[[ Given entries open ]]

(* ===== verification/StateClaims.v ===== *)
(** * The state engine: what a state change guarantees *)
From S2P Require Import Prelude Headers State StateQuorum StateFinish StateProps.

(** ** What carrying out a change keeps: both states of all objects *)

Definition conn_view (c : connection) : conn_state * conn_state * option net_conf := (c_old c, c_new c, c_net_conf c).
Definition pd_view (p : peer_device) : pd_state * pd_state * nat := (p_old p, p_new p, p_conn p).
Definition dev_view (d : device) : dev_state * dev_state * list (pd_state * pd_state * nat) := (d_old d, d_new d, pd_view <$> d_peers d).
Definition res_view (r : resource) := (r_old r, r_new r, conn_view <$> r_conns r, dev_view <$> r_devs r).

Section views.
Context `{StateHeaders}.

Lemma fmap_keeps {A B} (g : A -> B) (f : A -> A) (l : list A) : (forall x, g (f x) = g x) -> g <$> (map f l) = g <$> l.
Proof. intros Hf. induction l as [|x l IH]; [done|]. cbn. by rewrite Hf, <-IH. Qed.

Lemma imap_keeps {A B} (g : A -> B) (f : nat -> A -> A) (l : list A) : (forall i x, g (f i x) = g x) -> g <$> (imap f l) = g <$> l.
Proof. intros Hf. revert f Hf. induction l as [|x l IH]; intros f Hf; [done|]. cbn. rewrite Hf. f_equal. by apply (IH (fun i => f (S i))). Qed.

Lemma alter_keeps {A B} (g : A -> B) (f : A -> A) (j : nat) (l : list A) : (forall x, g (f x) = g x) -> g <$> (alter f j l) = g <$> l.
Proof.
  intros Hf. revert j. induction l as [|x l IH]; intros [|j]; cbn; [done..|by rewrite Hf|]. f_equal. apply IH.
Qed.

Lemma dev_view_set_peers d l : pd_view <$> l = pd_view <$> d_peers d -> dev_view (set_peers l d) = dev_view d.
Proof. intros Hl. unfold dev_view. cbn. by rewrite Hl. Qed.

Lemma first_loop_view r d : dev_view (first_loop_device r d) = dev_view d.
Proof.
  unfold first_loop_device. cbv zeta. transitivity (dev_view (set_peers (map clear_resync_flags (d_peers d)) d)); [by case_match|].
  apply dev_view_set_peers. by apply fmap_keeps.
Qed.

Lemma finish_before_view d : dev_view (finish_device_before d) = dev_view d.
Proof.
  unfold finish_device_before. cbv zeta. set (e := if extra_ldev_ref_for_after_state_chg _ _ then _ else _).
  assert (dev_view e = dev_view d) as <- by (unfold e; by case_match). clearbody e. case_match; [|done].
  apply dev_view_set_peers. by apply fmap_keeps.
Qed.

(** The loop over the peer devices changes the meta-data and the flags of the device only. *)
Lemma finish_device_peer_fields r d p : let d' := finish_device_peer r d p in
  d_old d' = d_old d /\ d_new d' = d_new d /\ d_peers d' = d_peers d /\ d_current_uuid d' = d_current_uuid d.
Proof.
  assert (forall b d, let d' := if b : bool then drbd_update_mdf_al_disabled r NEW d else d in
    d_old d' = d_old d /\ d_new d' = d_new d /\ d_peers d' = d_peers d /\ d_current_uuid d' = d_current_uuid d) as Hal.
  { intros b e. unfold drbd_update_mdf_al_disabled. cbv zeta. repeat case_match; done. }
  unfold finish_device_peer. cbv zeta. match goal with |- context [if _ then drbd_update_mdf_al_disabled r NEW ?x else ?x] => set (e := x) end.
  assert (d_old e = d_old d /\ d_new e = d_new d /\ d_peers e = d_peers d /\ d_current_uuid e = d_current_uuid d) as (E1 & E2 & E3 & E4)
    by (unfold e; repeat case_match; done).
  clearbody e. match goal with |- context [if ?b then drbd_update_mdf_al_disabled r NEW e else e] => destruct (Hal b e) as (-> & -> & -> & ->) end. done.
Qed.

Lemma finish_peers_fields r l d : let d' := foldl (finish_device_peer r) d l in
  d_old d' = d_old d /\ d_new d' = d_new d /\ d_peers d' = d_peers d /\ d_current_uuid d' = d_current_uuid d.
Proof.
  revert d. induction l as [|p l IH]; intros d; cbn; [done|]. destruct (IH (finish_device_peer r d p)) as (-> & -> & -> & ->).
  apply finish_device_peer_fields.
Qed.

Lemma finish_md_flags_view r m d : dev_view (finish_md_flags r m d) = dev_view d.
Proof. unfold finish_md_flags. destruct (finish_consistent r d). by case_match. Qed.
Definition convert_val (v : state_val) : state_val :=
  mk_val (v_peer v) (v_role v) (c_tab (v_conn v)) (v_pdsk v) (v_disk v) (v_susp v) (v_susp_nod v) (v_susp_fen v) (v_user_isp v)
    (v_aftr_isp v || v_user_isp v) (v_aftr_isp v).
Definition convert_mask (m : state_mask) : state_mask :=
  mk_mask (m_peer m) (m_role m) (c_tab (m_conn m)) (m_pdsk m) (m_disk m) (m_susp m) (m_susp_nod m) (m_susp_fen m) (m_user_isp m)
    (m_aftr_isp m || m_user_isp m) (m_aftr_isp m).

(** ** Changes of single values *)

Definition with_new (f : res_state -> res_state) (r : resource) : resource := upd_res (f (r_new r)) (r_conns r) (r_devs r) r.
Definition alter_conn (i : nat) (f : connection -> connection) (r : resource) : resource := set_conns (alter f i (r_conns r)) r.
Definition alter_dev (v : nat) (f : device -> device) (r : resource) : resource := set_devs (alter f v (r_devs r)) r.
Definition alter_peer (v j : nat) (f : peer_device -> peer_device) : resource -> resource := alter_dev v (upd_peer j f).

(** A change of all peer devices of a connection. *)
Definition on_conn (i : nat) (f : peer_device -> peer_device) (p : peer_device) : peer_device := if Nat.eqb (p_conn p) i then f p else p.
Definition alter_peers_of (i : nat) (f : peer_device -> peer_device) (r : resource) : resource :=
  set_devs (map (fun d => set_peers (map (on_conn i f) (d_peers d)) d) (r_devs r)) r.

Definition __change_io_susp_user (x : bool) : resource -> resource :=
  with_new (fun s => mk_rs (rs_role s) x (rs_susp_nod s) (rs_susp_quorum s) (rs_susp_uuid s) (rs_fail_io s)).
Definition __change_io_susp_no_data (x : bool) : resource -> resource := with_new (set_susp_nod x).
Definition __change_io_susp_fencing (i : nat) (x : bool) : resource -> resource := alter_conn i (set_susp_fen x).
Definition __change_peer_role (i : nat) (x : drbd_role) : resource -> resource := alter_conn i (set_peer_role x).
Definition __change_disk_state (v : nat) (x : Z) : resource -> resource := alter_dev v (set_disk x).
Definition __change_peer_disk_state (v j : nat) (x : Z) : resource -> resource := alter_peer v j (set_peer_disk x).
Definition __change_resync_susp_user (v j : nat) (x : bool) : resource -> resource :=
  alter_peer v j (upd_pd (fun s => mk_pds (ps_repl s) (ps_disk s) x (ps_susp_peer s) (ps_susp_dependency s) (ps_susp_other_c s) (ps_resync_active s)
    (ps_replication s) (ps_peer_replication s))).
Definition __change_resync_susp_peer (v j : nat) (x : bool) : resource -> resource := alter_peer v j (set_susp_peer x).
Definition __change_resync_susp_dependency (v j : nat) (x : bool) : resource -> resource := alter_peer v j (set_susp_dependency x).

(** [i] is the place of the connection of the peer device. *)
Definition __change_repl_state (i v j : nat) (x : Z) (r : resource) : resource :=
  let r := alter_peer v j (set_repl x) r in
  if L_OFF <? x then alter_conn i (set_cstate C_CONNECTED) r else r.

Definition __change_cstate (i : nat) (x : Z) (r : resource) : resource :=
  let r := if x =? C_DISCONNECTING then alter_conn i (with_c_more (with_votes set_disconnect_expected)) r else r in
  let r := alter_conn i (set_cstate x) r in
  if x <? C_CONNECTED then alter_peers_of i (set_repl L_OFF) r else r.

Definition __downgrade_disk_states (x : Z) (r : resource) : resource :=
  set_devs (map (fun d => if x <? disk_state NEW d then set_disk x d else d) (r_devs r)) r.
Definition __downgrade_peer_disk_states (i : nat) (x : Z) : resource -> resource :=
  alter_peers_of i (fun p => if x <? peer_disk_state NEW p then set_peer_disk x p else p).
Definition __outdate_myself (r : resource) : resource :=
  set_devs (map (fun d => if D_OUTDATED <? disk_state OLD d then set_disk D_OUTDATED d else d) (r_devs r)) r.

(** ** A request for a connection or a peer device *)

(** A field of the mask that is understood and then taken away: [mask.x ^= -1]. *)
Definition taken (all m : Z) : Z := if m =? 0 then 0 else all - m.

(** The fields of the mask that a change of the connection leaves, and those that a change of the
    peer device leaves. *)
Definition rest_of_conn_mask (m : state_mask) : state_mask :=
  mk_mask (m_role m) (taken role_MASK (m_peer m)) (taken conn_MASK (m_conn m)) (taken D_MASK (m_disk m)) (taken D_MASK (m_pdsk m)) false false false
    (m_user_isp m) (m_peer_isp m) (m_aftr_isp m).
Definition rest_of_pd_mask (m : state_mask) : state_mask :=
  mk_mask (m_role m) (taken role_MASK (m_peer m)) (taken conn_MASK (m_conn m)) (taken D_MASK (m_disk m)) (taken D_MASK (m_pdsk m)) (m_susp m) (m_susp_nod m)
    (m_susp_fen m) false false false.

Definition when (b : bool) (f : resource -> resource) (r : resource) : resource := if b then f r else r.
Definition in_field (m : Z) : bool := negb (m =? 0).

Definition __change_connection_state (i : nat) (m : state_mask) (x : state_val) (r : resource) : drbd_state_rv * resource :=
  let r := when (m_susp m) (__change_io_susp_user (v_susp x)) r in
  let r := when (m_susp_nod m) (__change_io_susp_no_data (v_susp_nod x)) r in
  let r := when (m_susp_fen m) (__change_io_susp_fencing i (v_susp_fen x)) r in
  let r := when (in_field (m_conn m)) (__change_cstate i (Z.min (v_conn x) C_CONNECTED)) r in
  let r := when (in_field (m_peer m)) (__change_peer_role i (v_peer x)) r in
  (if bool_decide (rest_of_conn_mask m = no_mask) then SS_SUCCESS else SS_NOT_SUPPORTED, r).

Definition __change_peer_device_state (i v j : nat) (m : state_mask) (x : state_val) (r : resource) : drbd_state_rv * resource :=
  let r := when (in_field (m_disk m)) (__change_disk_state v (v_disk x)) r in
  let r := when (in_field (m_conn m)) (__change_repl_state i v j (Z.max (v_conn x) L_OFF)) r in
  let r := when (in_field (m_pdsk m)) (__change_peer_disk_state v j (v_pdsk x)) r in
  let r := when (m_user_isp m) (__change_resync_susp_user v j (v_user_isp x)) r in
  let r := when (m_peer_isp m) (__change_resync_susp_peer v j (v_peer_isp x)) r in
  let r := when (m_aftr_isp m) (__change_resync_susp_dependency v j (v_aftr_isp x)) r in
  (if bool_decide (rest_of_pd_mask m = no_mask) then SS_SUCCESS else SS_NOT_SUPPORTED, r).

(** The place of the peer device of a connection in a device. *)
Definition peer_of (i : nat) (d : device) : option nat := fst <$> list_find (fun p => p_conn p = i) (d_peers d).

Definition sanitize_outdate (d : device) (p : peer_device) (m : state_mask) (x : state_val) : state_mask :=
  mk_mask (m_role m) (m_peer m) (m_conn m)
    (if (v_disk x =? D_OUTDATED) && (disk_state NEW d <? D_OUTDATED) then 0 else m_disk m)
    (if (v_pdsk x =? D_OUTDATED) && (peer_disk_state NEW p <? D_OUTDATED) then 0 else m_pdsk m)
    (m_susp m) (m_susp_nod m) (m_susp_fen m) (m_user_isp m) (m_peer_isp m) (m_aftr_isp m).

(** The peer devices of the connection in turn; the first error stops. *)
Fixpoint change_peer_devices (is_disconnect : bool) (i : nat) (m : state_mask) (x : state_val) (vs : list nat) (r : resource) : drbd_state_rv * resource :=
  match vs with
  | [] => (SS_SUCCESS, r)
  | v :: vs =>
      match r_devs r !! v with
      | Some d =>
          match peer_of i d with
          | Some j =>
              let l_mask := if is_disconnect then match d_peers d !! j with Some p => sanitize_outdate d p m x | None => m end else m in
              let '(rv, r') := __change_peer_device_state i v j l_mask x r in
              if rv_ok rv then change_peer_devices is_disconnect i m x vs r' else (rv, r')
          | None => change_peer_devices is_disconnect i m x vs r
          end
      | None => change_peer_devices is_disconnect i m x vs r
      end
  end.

[[ Given entries closed ]]

• **Task requirements**
Filter the entries and copy each line with "leaves".

• **Output of the exercise**
(** The fields of the mask that a change of the connection leaves, and those that a change of the
    peer device leaves. *)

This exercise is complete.